We have written before about how WWII saw a huge increase in crowds attending Australian football in Sydney mainly brought about by the talented servicemen footballers transferred to the city for training and depot work.

Recently a document passed across our desk which provided hard statistics of crowd fluctuations pre and post hostilities.

This 1945 paper said that crowds had increased more than 400 percent over pre-war days.

It went on to state that attendances in 1944 were the highest for 20 years and yet the total competition gate during the first eight rounds in 1945 had topped the corresponding period in the previous year by 25%.

From 1920-25 the average weekend attendance was between 4,000 to 6,000 however that figure dropped to less than half in the ensuing eight seasons.  Even during the depression of the 1930s attendances declined further.
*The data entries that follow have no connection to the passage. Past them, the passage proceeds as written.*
(** * auditwheel: wheel ABI analysis ([auditwheel/wheel_abi.py])

    A shallow embedding of the analysis and aggregation engine of
    [wheel_abi.py] and the verification of its documented properties.

    Conventions of the embedding:
    - a Python [dict] whose iteration order is observable is an association
      list in insertion order ([PyDict]); [d[k] = v] keeps the position of an
      existing key and appends a new one;
    - a [defaultdict(set)] of versioned symbols and a [set] of names, whose
      order is never observed, are [gmap string (gset string)] and
      [gset string];
    - code that can raise returns [result]: [Ok v] or [Raise e];
    - the collaborators imported from [genericpkgctx], [lddtree], [elfutils]
      and [policy] are the fields of the class [Collaborators]. *)

From Stdlib Require Import ZArith Lia String Ascii List.
From stdpp Require Import gmap strings list fin_maps.

Local Open Scope string_scope.
Local Open Scope Z_scope.

(* ===================================================================== *)
(** ** Python dictionaries in insertion order *)
(* ===================================================================== *)

Module PyDict.
Section dict.
Context {V : Type}.

(** [d.get(k)] *)
Fixpoint get (d : list (string * V)) (k : string) : option V :=
  match d with
  | [] => None
  | (k', v) :: d' => if String.eqb k' k then Some v else get d' k
  end.

(** [d[k] = v] *)
Fixpoint set (d : list (string * V)) (k : string) (v : V)
  : list (string * V) :=
  match d with
  | [] => [(k, v)]
  | (k', v') :: d' =>
      if String.eqb k' k then (k', v) :: d' else (k', v') :: set d' k v
  end.

(** [k in d] *)
Definition mem (d : list (string * V)) (k : string) : bool :=
  match get d k with Some _ => true | None => false end.

Definition keys (d : list (string * V)) : list string := map fst d.
Definition values (d : list (string * V)) : list V := map snd d.

(** [dict(items)]: later items overwrite earlier ones in place. *)
Definition of_items (items : list (string * V)) : list (string * V) :=
  fold_left (fun d kv => set d (fst kv) (snd kv)) items [].
End dict.
End PyDict.


(* ===================================================================== *)
(** ** Python values, exceptions and results *)
(* ===================================================================== *)

(** The values [update] can meet: [None], [str], [int], [float] (carried as
    its bit pattern, never computed with), a [Mapping], and anything else
    (a list, a set, ...), which [update] refuses. *)
Inductive pyval : Type :=
| VNone
| VStr (s : string)
| VInt (z : Z)
| VFloat (bits : Z)
| VDict (items : list (string * pyval))
| VOther (repr : string).

Inductive exn : Type :=
| RuntimeError (args : list pyval)
| AttributeError
| TypeError
| KeyError (k : string).

Inductive result (A : Type) : Type :=
| Ok (a : A)
| Raise (e : exn).
Arguments Ok {A} a.
Arguments Raise {A} e.

Definition bind {A B : Type} (m : result A) (f : A -> result B) : result B :=
  match m with
  | Ok a => f a
  | Raise e => Raise e
  end.

Declare Scope result_scope.
Delimit Scope result_scope with result.
Notation "x <- m ;; k" := (bind m (fun x => k))
  (at level 100, m at next level, right associativity) : result_scope.
Local Open Scope result_scope.

(** A [for] loop whose body can raise. *)
Fixpoint for_each {S X : Type} (body : S -> X -> result S) (xs : list X)
  (s : S) : result S :=
  match xs with
  | [] => Ok s
  | x :: xs' => s' <- body s x ;; for_each body xs' s'
  end.

(* ===================================================================== *)
(** ** [update]: the deep merge (wheel_abi.py, lines 226-235) *)
(* ===================================================================== *)

(** [d[k] = v] on a Python object: only a dict supports item assignment. *)
Definition setitem (d : pyval) (k : string) (v : pyval) : result pyval :=
  match d with
  | VDict di => Ok (VDict (PyDict.set di k v))
  | _ => Raise TypeError
  end.

(** [d.get(k, {})]: only a dict has [get]. *)
Definition get_or_empty (d : pyval) (k : string) : result pyval :=
  match d with
  | VDict di => Ok (default (VDict []) (PyDict.get di k))
  | _ => Raise AttributeError
  end.

(** [update(d, u)].  [u.items()] needs [u] to be a mapping; the loop treats
    each [(k, v)] by the shape of [v]. *)
Fixpoint update (d u : pyval) {struct u} : result pyval :=
  match u with
  | VDict ui =>
      (fix loop (ui : list (string * pyval)) (d : pyval) {struct ui}
         : result pyval :=
         match ui with
         | [] => Ok d
         | (k, v) :: ui' =>
             match v with
             | VDict _ =>
                 d0 <- get_or_empty d k ;;
                 r <- update d0 v ;;
                 d' <- setitem d k r ;;
                 loop ui' d'
             | VNone | VStr _ | VInt _ | VFloat _ =>
                 d' <- setitem d k v ;;
                 loop ui' d'
             | VOther _ => Raise (RuntimeError [VStr "!"; d; VStr k])
             end
         end) ui d
  | _ => Raise AttributeError
  end.

(** One iteration of the loop of [update]. *)
Definition update_step (d : pyval) (kv : string * pyval) : result pyval :=
  let '(k, v) := kv in
  match v with
  | VDict _ =>
      d0 <- get_or_empty d k ;;
      r <- update d0 v ;;
      setitem d k r
  | VNone | VStr _ | VInt _ | VFloat _ => setitem d k v
  | VOther _ => Raise (RuntimeError [VStr "!"; d; VStr k])
  end.

(** The values [update] copies as they are (line 231). *)
Definition is_scalar (v : pyval) : bool :=
  match v with
  | VNone | VStr _ | VInt _ | VFloat _ => true
  | VDict _ | VOther _ => false
  end.

(* ===================================================================== *)
(** ** Paths *)
(* ===================================================================== *)

(** [os.sep] (auditwheel runs on Linux). *)
Definition os_sep : ascii := "/"%char.

(** [s.split(sep)] for a one-character separator: every occurrence cuts,
    empty components are kept, the result is never empty. *)
Fixpoint split (sep : ascii) (s : string) : list string :=
  match s with
  | EmptyString => [EmptyString]
  | String c s' =>
      if Ascii.eqb c sep then EmptyString :: split sep s'
      else match split sep s' with
           | [] => [String c EmptyString]
           | w :: ws => String c w :: ws
           end
  end.

(** [l[-1]] of a non-empty list of strings. *)
Definition last_component (l : list string) : string := List.last l EmptyString.

(** [os.path.basename(p)]: [p[p.rfind('/') + 1:]], the text after the last
    separator. *)
Definition basename (p : string) : string := last_component (split os_sep p).

(** [x in l] for a list of strings. *)
Definition str_in (x : string) (l : list string) : bool :=
  existsb (String.eqb x) l.

Definition dquote : string := String "034"%char EmptyString.
Definition newline : string := String "010"%char EmptyString.

(** The message of the [RuntimeError] of lines 50-55. *)
Definition purelib_message (so_name : string) : string :=
  "Invalid binary wheel, found shared library " +:+ dquote +:+ so_name
  +:+ dquote +:+ " in purelib folder." +:+ newline
  +:+ "The wheel has to be platlib compliant in order to be repaired by "
  +:+ "auditwheel.".

(* ===================================================================== *)
(** ** Data *)
(* ===================================================================== *)

(** A versioned-symbol set [{depname: set(symbol_version)}] is a
    [gmap string (gset string)]. *)

(** [versioned_symbols[key].add(value)] on a [defaultdict(set)]. *)
Definition add_symbol (m : gmap string (gset string)) (key value : string)
  : gmap string (gset string) :=
  <[key := {[value]} ∪ default ∅ (m !! key)]> m.

(** [for key, value in pairs: m[key].add(value)] *)
Definition add_symbols (m : gmap string (gset string))
  (pairs : list (string * string)) : gmap string (gset string) :=
  fold_left (fun m kv => add_symbol m (fst kv) (snd kv)) pairs m.

(** [for k in iter(ext): m[k].update(ext[k])] on a [defaultdict(set)]: every
    key of [ext] gets the union of both sets, created when absent. *)
Definition update_symbols (m ext : gmap string (gset string))
  : gmap string (gset string) :=
  union_with (fun a b => Some (a ∪ b)) m ext.

(** One policy's entry of [external_refs]:
    [{'libs': {soname: realpath}, 'priority': p}]; a real path is a [str]
    or [None]. *)
Record policy_refs : Type := {
  libs : list (string * option string);
  priority : Z
}.

(** A policy of the catalog, as far as this module reads it:
    [p['name']], [p['priority']]. *)
Record policy : Type := {
  policy_name : string;
  policy_priority : Z
}.

(** What [InGenericPkgCtx(wheel_fn)] gives: [ctx.iter_files()], [ctx.path]. *)
Record pkgctx : Type := {
  iter_files : list string;
  path : string
}.

(** The truth value of a real path in [if realpath]: a non-empty [str]. *)
Definition truthy (realpath : option string) : bool :=
  match realpath with
  | Some s => negb (String.eqb s EmptyString)
  | None => false
  end.

(* ===================================================================== *)
(** ** Collaborators (imports of wheel_abi.py, lines 10-17) *)
(* ===================================================================== *)

Class Collaborators (ELFFile elftree : Type) : Type := {
  (** [genericpkgctx.InGenericPkgCtx] *)
  InGenericPkgCtx : string -> pkgctx;
  (** opening a path as an ELF file, for [elf_file_filter] *)
  elf_open : string -> option ELFFile;
  (** [lddtree.lddtree] and the ['needed'] entry of its result *)
  lddtree : string -> elftree;
  needed : elftree -> list string;
  (** [elfutils] *)
  elf_find_versioned_symbols : ELFFile -> list (string * string);
  elf_find_ucs2_symbols : ELFFile -> list string;
  elf_is_python_extension : string -> ELFFile -> bool * option Z;
  (** the names of the imported (undefined) dynamic symbols *)
  elf_imported_symbols : ELFFile -> list string;
  (** [policy] *)
  lddtree_external_references : elftree -> string -> list (string * policy_refs);
  versioned_symbols_policy : gmap string (gset string) -> Z;
  get_policy_name : Z -> option string;
  POLICY_PRIORITY_LOWEST : Z;
  POLICY_PRIORITY_HIGHEST : Z;
  load_policies : list policy
}.

(** The state of the loop of [get_wheel_elfdata] (lines 35-40). *)
Module ElfData.
Record t (elftree : Type) : Type := {
  full_elftree : list (string * elftree);
  nonpy_elftree : list (string * elftree);
  full_external_refs : list (string * list (string * policy_refs));
  versioned_symbols : gmap string (gset string);
  uses_ucs2_symbols : bool;
  uses_PyFPE_jbuf : bool
}.
Arguments full_elftree {elftree} _.
Arguments nonpy_elftree {elftree} _.
Arguments full_external_refs {elftree} _.
Arguments versioned_symbols {elftree} _.
Arguments uses_ucs2_symbols {elftree} _.
Arguments uses_PyFPE_jbuf {elftree} _.

Definition init {elftree : Type} : t elftree :=
  {| full_elftree := []; nonpy_elftree := []; full_external_refs := [];
     versioned_symbols := ∅; uses_ucs2_symbols := false;
     uses_PyFPE_jbuf := false |}.
End ElfData.

(** The result of [analyze_wheel_abi]. *)
Record WheelAbIInfo : Type := {
  overall_tag : option string;
  external_refs : list (string * policy_refs);
  ref_tag : option string;
  versioned_symbols : gmap string (gset string);
  sym_tag : option string;
  ucs_tag : option string;
  pyfpe_tag : option string
}.

(** The priorities [analyze_wheel_abi] computes before it names them
    (its locals at line 214). *)
Record AbiPolicies : Type := {
  symbol_policy : Z;
  ref_policy : Z;
  ucs_policy : Z;
  pyfpe_policy : Z
}.

(** [max(items, key=key, default=default)]: the first of the greatest. *)
Definition py_max_by {A : Type} (key : A -> Z) (items : list A) (default : A)
  : A :=
  match items with
  | [] => default
  | x :: xs => fold_left (fun m y => if key m <? key y then y else m) xs x
  end.

(** [min(a, b, c, d)]: the first of the smallest. *)
Definition py_min4 (a b c d : Z) : Z :=
  fold_left (fun m y => if y <? m then y else m) [b; c; d] a.

(** [any(iterable)] *)
Definition any (l : list bool) : bool := existsb (fun b => b) l.

(* ===================================================================== *)
(** ** The shape of [external_refs] as Python values *)
(* ===================================================================== *)

Definition enc_path (realpath : option string) : pyval :=
  match realpath with
  | None => VNone
  | Some s => VStr s
  end.

Definition enc_libs (l : list (string * option string)) : pyval :=
  VDict (map (fun kv => (fst kv, enc_path (snd kv))) l).

Definition enc_policy (e : policy_refs) : pyval :=
  VDict [("libs", enc_libs (libs e)); ("priority", VInt (priority e))].

Definition enc_refs (refs : list (string * policy_refs)) : pyval :=
  VDict (map (fun kv => (fst kv, enc_policy (snd kv))) refs).

Definition dec_path (v : pyval) : option (option string) :=
  match v with
  | VNone => Some None
  | VStr s => Some (Some s)
  | _ => None
  end.

Fixpoint dec_items {A : Type} (dec : pyval -> option A)
  (items : list (string * pyval)) : option (list (string * A)) :=
  match items with
  | [] => Some []
  | (k, v) :: items' =>
      match dec v, dec_items dec items' with
      | Some a, Some r => Some ((k, a) :: r)
      | _, _ => None
      end
  end.

Definition dec_policy (v : pyval) : option policy_refs :=
  match v with
  | VDict [(k1, VDict l); (k2, VInt p)] =>
      if String.eqb k1 "libs" && String.eqb k2 "priority"
      then match dec_items dec_path l with
           | Some l' => Some {| libs := l'; priority := p |}
           | None => None
           end
      else None
  | _ => None
  end.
It all changed during the war when gradually crowds began to grow and there is no doubt the introduction of Sunday fixtures, as shown in our graph, had a huge impact on attendances at games.  It must be remembered here when viewing these statistics that there were only three senior games played in Sydney each weekend and they include the regular increase in attendance fees which cannot be differentiated.

The Sunday factor was highlighted in round 6, 1945 when a total of over 12,000 witnessed the games over the weekend of June 2 & 3.

Four thousand attended the Newtown v St George fixture at Erskinville Oval on the Saturday while over at Trumper Park, another 3,000 saw the RAAF side, full of VFL stars, gain its first win over premiers, Sydney Naval.

It was on the following day however, when Eastern Suburbs hung on for a thrilling five point victory over South Sydney 12.12 to 12.7, before a record home and away crowd in excess of 5,000 people.

It just goes to show that, under the circumstances and given the right conditions, people did attend football in Sydney in big numbers in Sydney.